Speaking at his bi-annual press conference, Hollande warned that without a properly functioning EU mechanism to share migrants among member states, the borderless Schengen zone risked collapse.

"If there is not a united policy, this mechanism will not work, it will collapse, and it will lead to a considerable influx and undoubtedly the end of Schengen (and) the return of national borders," he told reporters in Paris.

Hollande said he wanted a "binding and permanent" system to share migrants between EU nations.

For this system to be effective there would need to be centres where migrants could be registered and their rights to asylum checked as well as greater co-operation with their countries of origin, he said.

"The issue of refugees and displaced people is first and foremost an issue that affects southern countries... It affects Africa, the Middle East but also other continents including Asia," the president said.

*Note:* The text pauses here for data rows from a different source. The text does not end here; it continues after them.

(** [POST /authority/hazards/{hazard_id}/resolve] *)
Definition resolve_hazard (hazard_id : string)
    (request : Schemas.AuthorityVerificationRequest) (authority : Authority.t)
  : M HazardObj :=
  found <- query_hazard_first hazard_id ;;
  match found with
  | None =>
      raise (HTTPException HTTP_404_NOT_FOUND ("Hazard " ++ hazard_id ++ " not found"))
  | Some hazard =>
      let current_status := str_status hazard in
      if negb (String.eqb current_status (HazardStatus_value VERIFIED))
      then raise (HTTPException HTTP_400_BAD_REQUEST
                    ("Hazard is in " ++ current_status
                     ++ " status, cannot resolve (must be VERIFIED)"))
      else
        let old_status := current_status in
        let hazard := hazard_set_status hazard (HazardStatus_value RESOLVED) in
        audit_id <- uuid4 ;;
        logged <- utcnow ;;
        let audit_log :=
          AuditLog.mk audit_id (Hazard.id (row hazard))
            (Some (Authority.id authority)) "RESOLVE"
            (HazardStatus_lookup old_status)
            (HazardStatus_lookup (HazardStatus_value RESOLVED))
            (Some (str_or (Schemas.notes request)
                          ("Resolved by " ++ Authority.email authority)))
            logged in
        flush_hazard_update hazard ;;;
        flush_audit_log_insert audit_log ;;;
        refresh_hazard hazard
  end.

(** [x is True] *)
Definition py_is_True (v : PyVal) : bool :=
  match v with
  | PyBool true => true
  | _ => false
  end.

(** [now > x] for a datetime [now]. *)
Definition datetime_gt (now : datetime) (x : PyVal) : M bool :=
  match x with
  | PyDateTime t => ret (now >? t)
  | _ => raise (TypeError "'>' not supported between these instances")
  end.

Record TokenAck := mkTokenAck {
  token_ack_status : string;
  token_ack_message : string;
  token_ack_hazard_id : string;
  token_ack_authority_id : string;
  token_ack_authority_email : string;
  token_ack_authority_jurisdiction : string
}.

(** [POST /authority/verify-token]. The handler reads and writes the
    attributes [used], [expires_at] and [used_at] of the verification
    record; the commit has no mapped column to write. *)
Definition verify_authority_token (hazard_id token : string) : M TokenAck :=
  found <- query_verification_first hazard_id token ;;
  match found with
  | None => raise (HTTPException HTTP_404_NOT_FOUND "Invalid verification token")
  | Some verification =>
      used <- verification_getattr verification "used" ;;
      if py_is_True used
      then raise (HTTPException HTTP_400_BAD_REQUEST "Token has already been used")
      else
        now <- utcnow ;;
        expires_at <- verification_getattr verification "expires_at" ;;
        expired <- datetime_gt now expires_at ;;
        if (expired : bool)
        then raise (HTTPException HTTP_400_BAD_REQUEST "Token has expired")
        else
          let verification := verification_setattr verification "used" (PyBool true) in
          used_at <- utcnow ;;
          let verification :=
            verification_setattr verification "used_at" (PyDateTime used_at) in
          found_authority <-
            query_authority_first (AuthorityVerification.authority_id (vrow verification)) ;;
          match found_authority with
          | None => raise (HTTPException HTTP_404_NOT_FOUND "Authority not found")
          | Some authority =>
              ret (mkTokenAck "verified" "Token verified successfully" hazard_id
                     (Authority.id authority) (Authority.email authority)
                     (Authority.jurisdiction authority))
          end
  end.

Record Stats := mkStats {
  pending_authority : nat;
  verified : nat;
  resolved : nat;
  total : nat
}.

(** [.filter(Hazard.status == value).count()] *)
Definition count_status (d : Db) (s : HazardStatus) : nat :=
  List.length (filter (fun h => String.eqb (HazardStatus_value (Hazard.status h))
                                      (HazardStatus_value s))
                 (hazards d)).

(** [GET /authority/stats] *)
Definition get_authority_stats (authority : Authority.t) : M Stats :=
  d <- get_db ;;
  let pending := count_status d PENDING_AUTHORITY in
  let verified := count_status d VERIFIED in
  let resolved := count_status d RESOLVED in
  ret (mkStats pending verified resolved (pending + verified + resolved)%nat).

(** The three transition routes as the framework serves them: the
    dependency [get_current_authority] runs first, then the handler. *)
Inductive AuthorityAction :=
| VERIFY
| REJECT
| RESOLVE.

Definition perform (action : AuthorityAction) (hazard_id : string)
    (request : Schemas.AuthorityVerificationRequest) (authority : Authority.t)
  : M HazardObj :=
  match action with
  | VERIFY => verify_hazard hazard_id request authority
  | REJECT => reject_hazard hazard_id request authority
  | RESOLVE => resolve_hazard hazard_id request authority
  end.

Definition transition_endpoint (jwt_decode : string -> JwtOutcome)
    (action : AuthorityAction) (credentials hazard_id : string)
    (request : Schemas.AuthorityVerificationRequest) : M HazardObj :=
  authority <- get_current_authority jwt_decode credentials ;;
  perform action hazard_id request authority.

"We will propose to host an international conference on refugees in Paris."

European Commission chief Jean-Claude Juncker will unveil the proposals for mandatory quotas on Wednesday.

A European source said on Monday that Germany would take more than 31,400 refugees to relieve the burden on Greece, Italy and Hungary.

"Since the beginning of the year, 350,000 people have crossed the Mediterranean to reach Europe," Hollande told reporters.

"It's a tragic and serious crisis. It can be brought under control and it will be."